Green Lacewing (Chrysopa spp.)
Detailing the physical features, habits, territorial reach and other identifying qualities of the Green Lacewing.
Updated: 6/11/2018; Authored By Staff Writer; Content ©www.InsectIdentification.org
The minty, dainty Green Lacewing is a wonderful friend to the gardener. They are visually appealing and voracious predators of pests.
Green Lacewings are widespread across North America. They are small and look very delicate. They are nocturnal as adults and can be found visiting gardens, flower beds, parks, meadows, farms, fields and even forests especially at dusk. Their flexibility when it comes to habitat and diet may be part of their huge range. They can be bought and sold online, much like useful Lady Beetles thanks to what they eat. Thousands are raised every year for deliberate release inside greenhouses, orchards, farms and gardens.
The larval Green Lacewing doesn't look like an insect at first glance. It resembles a dirty cotton ball or pile of plant and dead insect debris. This coat of camouflage is collected early after hatching in order to conceal itself from predators like ants. Green Lacewing larvae have huge appetites. They hatch and are immediately hungry. For this reason, females lay the tiny white eggs some distance apart so the siblings don't rush to eat each other as they hatch.
Larvae eat any small insect they encounter, and aphids (smaller flying insect that are the bane of gardeners and growers) are on top of the list. For this reason, they are also called "aphid lions". Aphids drink the juices of young plants, often killing them. Infestations are difficult to eliminate due to their rapid reproduction rate. Ants herd aphids like sheep in order to collect the sweet 'honeydew' they secrete from their bottoms. Because Green Lacewing larvae eat aphids, ants are quick to kill them to protect the herd, hence the need for camouflage. Unchecked by ants, Green Lacewings can control aphid populations without the need for chemical pesticides.

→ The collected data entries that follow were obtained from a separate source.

Lemma captureFrame_settled_live st id pc :
  alive st = true -> Runs finished st -> Ticks st -> Fresh st -> Live st ->
  find_id id (captures st) = Some pc ->
  Live_pending (captureFrame_settled pc (set_captures (drop_id id (captures st)) st)).
Proof.
  intros Ha [R1 R2 _] HT [_ Huniq] HL Hf.
  set (st' := set_captures (drop_id id (captures st)) st).
  pose proof (awaiting_drop_exact (current st) id _ pc Huniq Hf) as Hdrop.
  pose proof (find_id_Forall (fun pc => run_of (effects st) (pc_origin pc) idle)
                _ _ _ R2 Hf) as Hrun.
  cbv beta in Hrun.
  destruct (HL Ha) as (e & He & Hm & Htick).
  destruct (from_run (current st) pc) eqn:Hfrom.
  - (* the capture of the current run *)
    assert (Ho : pc_origin pc = FromLoop (current st)).
    { unfold from_run in Hfrom. destruct (pc_origin pc); try discriminate.
      apply bool_decide_eq_true_1 in Hfrom. now subst. }
    rewrite Ho in Hrun. destruct Hrun as (e0 & He0 & Hidle).
    assert (e0 = e) as -> by congruence. unfold idle in Hidle.
    assert (Hres : resumes (current st) st').
    { intros e1 _ _. split; [reflexivity|].
      unfold Ticks in HT. rewrite He, Hm in HT. destruct HT as (Hw & _).
      unfold waits in Hw.
      split; [|change (awaiting (current st) (drop_id id (captures st)) = 0); lia].
      change (timers st = []).
      destruct (timers st); [reflexivity | simpl in *; lia]. }
    unfold captureFrame_settled, analyzeLoop_resume. rewrite Ho.
    destruct (pc_blob pc) as [b|].
    + unfold processImage. intros _.
      destruct (service_of (mode (pc_closure pc))).
      * exists e. split; [|split; [exact Hm|]].
        { destruct (isAutoAnalyze (pc_closure pc)); exact He. }
        intros Hd. exfalso. unfold deps in Hd.
        destruct (isAutoAnalyze (pc_closure pc)); simpl in Hd; congruence.
      * set (st3 := setIsLoading false _).
        assert (H3 : effects st3 = effects st' /\ timers st3 = timers st' /\
                     captures st3 = captures st').
        { subst st3. now destruct (isAutoAnalyze (pc_closure pc)). }
        destruct H3 as (He3 & Ht3 & Hc3). clearbody st3. simpl.
        assert (Hres3 : resumes (current st) st3).
        { intros e1. unfold current. rewrite He3, Ht3, Hc3. apply Hres. }
        assert (He' : effects st3 !! current st = Some e) by now rewrite He3.
        destruct (analyzeLoop_tail_live _ st3 e He' Hm Hres3) as (e' & H1 & H2 & H3 & H4).
        exists e'. split; [exact H1|]. split; [exact H2|]. intros _.
        unfold ticking. rewrite H3. auto.
    + intros _.
      destruct (analyzeLoop_tail_live _ st' e He Hm Hres) as (e' & H1 & H2 & H3 & H4).
      exists e'. split; [exact H1|]. split; [exact H2|]. intros _.
      unfold ticking. rewrite H3. auto.
  - (* a capture of an earlier run, or of the capture button *)
    assert (Hno : returns_nowhere (pc_origin pc) st').
    { destruct (pc_origin pc) as [i| |] eqn:Ho; simpl; auto.
      intros e1 He1. destruct (mounted e1) eqn:Hm1; [|reflexivity].
      destruct (R1 i e1 He1 Hm1) as [-> _].
      unfold from_run in Hfrom. rewrite Ho in Hfrom.
      now rewrite bool_decide_eq_true_2 in Hfrom. }
    assert (Hsame : effects (captureFrame_settled pc st') = effects st' /\
                    timers (captureFrame_settled pc st') = timers st' /\
                    captures (captureFrame_settled pc st') = captures st').
    { unfold captureFrame_settled, analyzeLoop_resume. clearbody st'.
      destruct (pc_origin pc) as [i| |] eqn:Ho; destruct (pc_blob pc) as [b|];
        first [ now apply processImage_quiet
              | rewrite analyzeLoop_tail_finished by exact Hno; auto
              | auto ]. }
    destruct Hsame as (H1 & H2 & H3).
    apply (Live_frame st); auto. rewrite H3. simpl. lia.
Qed.

Lemma TimerFired_live st id k t :
  alive st = true -> Runs finished st -> Ticks st -> Live st ->
  list_find (fun t => t_id t = id) (timers st) = Some (k, t) ->
  Live_pending (analyzeLoop (t_effect t)
                  (set_timers (filter (fun t => t_id t <> id) (timers st)) st)).
Proof.
  intros Ha [R1 _ _] HT HL Hfind _.
  apply list_find_Some in Hfind as (Hk & Hid & _).
  destruct (HL Ha) as (e & He & Hm & Htick).
  unfold Ticks in HT. rewrite He, Hm in HT. destruct HT as (Hw & Hall & _).
  unfold waits in Hw.
  assert (Hone : timers st = [t] /\ awaiting (current st) (captures st) = 0).
  { destruct (timers st) as [|t0 [|t1 l]]; simpl in *; try lia; try discriminate.
    destruct k; simpl in Hk; [|discriminate]. split; [congruence | lia]. }
  destruct Hone as [Hts Haw]. rewrite Hts in Hall.
  apply list.Forall_cons in Hall as [(Hi & _) _].
  set (st' := set_timers _ st).
  assert (Hnone : timers st' = []).
  { subst st'. simpl. rewrite Hts, filter_cons, decide_False; [reflexivity|].
    intros Hne. now apply Hne. }
  assert (Hres : resumes (current st) st').
  { intros e1 _ _. auto. }
  rewrite Hi.
  destruct (analyzeLoop_live _ st' e He Hm Hres) as (e' & H1 & H2 & H3 & H4).
  exists e'. split; [exact H1|]. split; [exact H2|]. intros _.
  unfold ticking. rewrite H3. exact H4.
Qed.

Lemma handle_live ev st :
  alive st = true -> Runs finished st -> Ticks st -> Fresh st -> Live st ->
  Live_pending (handle ev st).
Proof.
  intros Ha HR HT HF HL.
  assert (Hframe : forall st', effects st' = effects st -> timers st' = timers st ->
            captures st' = captures st -> Live_pending st').
  { intros st' He Ht Hc. apply (Live_frame st); auto. now rewrite Hc. }
  destruct ev; unfold handle.
  - case_decide; [now apply Hframe|]. destruct (App.shows_VisionPanel m).
    + unfold onModeChange. intros _.
      destruct (loopEffect_live finished (on_cells (with_mode m) st))
        as (e & H1 & H2 & H3).
      * now unchanged st.
      * revert HT. apply Ticks_frame; reflexivity.
      * exists e. auto.
    + intros [=].
  - now apply Hframe.
  - case_decide; now apply Hframe.
  - cases; now apply Hframe.
  - destruct (camera_controls _); [|now apply Hframe].
    destruct (isStreaming _); [|now apply Hframe].
    apply Hframe; unfold startCamera, stopCamera; cases; reflexivity.
  - destruct (_ && _); [now apply handleManualCapture_live | now apply Hframe].
  - cases; now apply Hframe.
  - destruct (selectedImage (cells st)) as [image|]; [|now apply Hframe].
    destruct (_ && _); [|now apply Hframe].
    destruct (processImage_quiet (cells st) FromUpload image st I) as (He & Ht & Hc).
    now apply Hframe.
  - cases; now apply Hframe.
  - cases; now apply Hframe.
  - cases; apply Hframe; unfold startCamera_granted; cases; reflexivity.
  - cases; now apply Hframe.
  - cases; now apply Hframe.
  - destruct (list_find _ _) as [[k t]|] eqn:Hfind; [|now apply Hframe].
    now apply (TimerFired_live st id k t).
  - destruct (find_id id (captures st)) as [pc|] eqn:Hf; [|now apply Hframe].
    now apply captureFrame_settled_live.
  - destruct (find_id id (requests st)) as [rq|] eqn:Hf; [|now apply Hframe].
    destruct HR as [_ _ R3].
    pose proof (find_id_Forall (fun rq => run_of (effects st) (rq_origin rq) finished)
                  _ _ _ R3 Hf) as Hrun.
    cbv beta in Hrun.
    destruct (processImage_settled_quiet rq r
                (set_requests (drop_id id (requests st)) st)) as (He & Ht & Hc).
    { destruct (rq_origin rq); simpl; auto.
      destruct Hrun as (e0 & He0 & Hfin). unfold finished in Hfin.
      intros e He. congruence. }
    now apply Hframe.
Qed.

Lemma step_live st ev :
  Runs finished st -> Ticks st -> Fresh st -> Live st -> Live (step st ev).
Proof.
  intros HR HT HF HL. unfold step.
  destruct (alive st) eqn:Ha; simpl.
  - pose proof (handle_live ev st Ha HR HT HF HL) as HL'.
    pose proof (handle_ticks ev st (or_introl Ha) HR HT) as HT'.
    pose proof (handle_runs ev st (or_introl Ha) HR) as HR'.
    destruct (alive (handle ev st)) eqn:Ha'.
    + now apply (rerender_live _ _ HR' HT').
    + intros Hal. simpl in Hal. congruence.
  - destruct (user_event ev) eqn:Hu; [exact HL|].
    assert (Hgone : alive (step st ev) = false) by apply (step_gone st ev Ha).
    unfold step in Hgone. rewrite Ha, Hu in Hgone. simpl in Hgone.
    intros Hal. congruence.
Qed.

Lemma initial_live m : Live (initial m).
Proof.
  intros _. eexists. split; [reflexivity|]. split; [reflexivity|].
  unfold ticking. simpl. discriminate.
Qed.

Lemma reachable_live st : reachable st -> Live st.
Proof.
  intros (m & evs & _ & ->).
  assert (H : (Runs finished (run evs (initial m)) /\ Ticks (run evs (initial m))) /\
              Fresh (run evs (initial m)) /\ Live (run evs (initial m))).
  { generalize (initial_runs m) (initial_ticks m) (initial_fresh m) (initial_live m).
    generalize (initial m).
    induction evs as [|ev evs IH]; intros st HR HT HF HL; simpl; [auto|].
    apply IH; [now apply step_runs | now apply step_ticks | now apply step_fresh
              | now apply step_live]. }
  apply H.
Qed.

(** X8: While the panel is mounted with the loop on and the camera streaming,
    the current run of the loop effect waits for exactly one thing, a timer
    or a frame that is being encoded.  The loop cannot come to a halt by
    itself: every way through [analyzeLoop] and [processImage] either sets a
    timer, starts a capture, or changes [isLoading], which starts the next
    run. *)
Theorem live_loop_waits_for_one_thing (st : State) :
  reachable st ->
  alive st = true -> isAutoAnalyze (cells st) = true -> isStreaming (cells st) = true ->
  length (timers st) + awaiting (current st) (captures st) = 1.
Proof.
  intros Hreach Ha Hauto Hstr.
  destruct (reachable_inv st Hreach) as [_ Hcur].
  pose proof (reachable_live st Hreach) as HL.
  destruct (HL Ha) as (e & He & Hm & Htick).
  destruct (Hcur Ha) as (e' & He' & Hdeps).
  assert (e' = e) as -> by congruence.
  unfold deps in Hdeps. injection Hdeps as Hd1 Hd2 Hd3 Hd4.
  apply Htick; congruence.
Qed.

(** *** The progress indicator *)

(** [isLoading] is on only while a request is outstanding. *)
Definition Busy (st : State) : Prop :=
  alive st = true -> isLoading (cells st) = true -> requests st <> [].

Lemma Busy_frame st st' :
  alive st' = alive st -> isLoading (cells st') = isLoading (cells st) ->
  requests st' = requests st -> Busy st -> Busy st'.
Proof. unfold Busy. intros -> -> ->. auto. Qed.

Lemma Busy_loop_only st st' : loop_only st st' -> Busy st -> Busy st'.
Proof.
  intros (A & B & _ & _ & _ & _ & G). apply Busy_frame; congruence.
Qed.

Adult Green Lacewings also eat aphids as well as pollen and the 'honeydew' created by aphids. Some species eat mealworms and other vegetable-harming insect. Green Lacewings can emit a foul smelling secretion when threatened. They are most active in the summer months. Look for Lacewing a row of eggs hanging from a fine thread on blades of grass in spring. Adults are flying by the summer.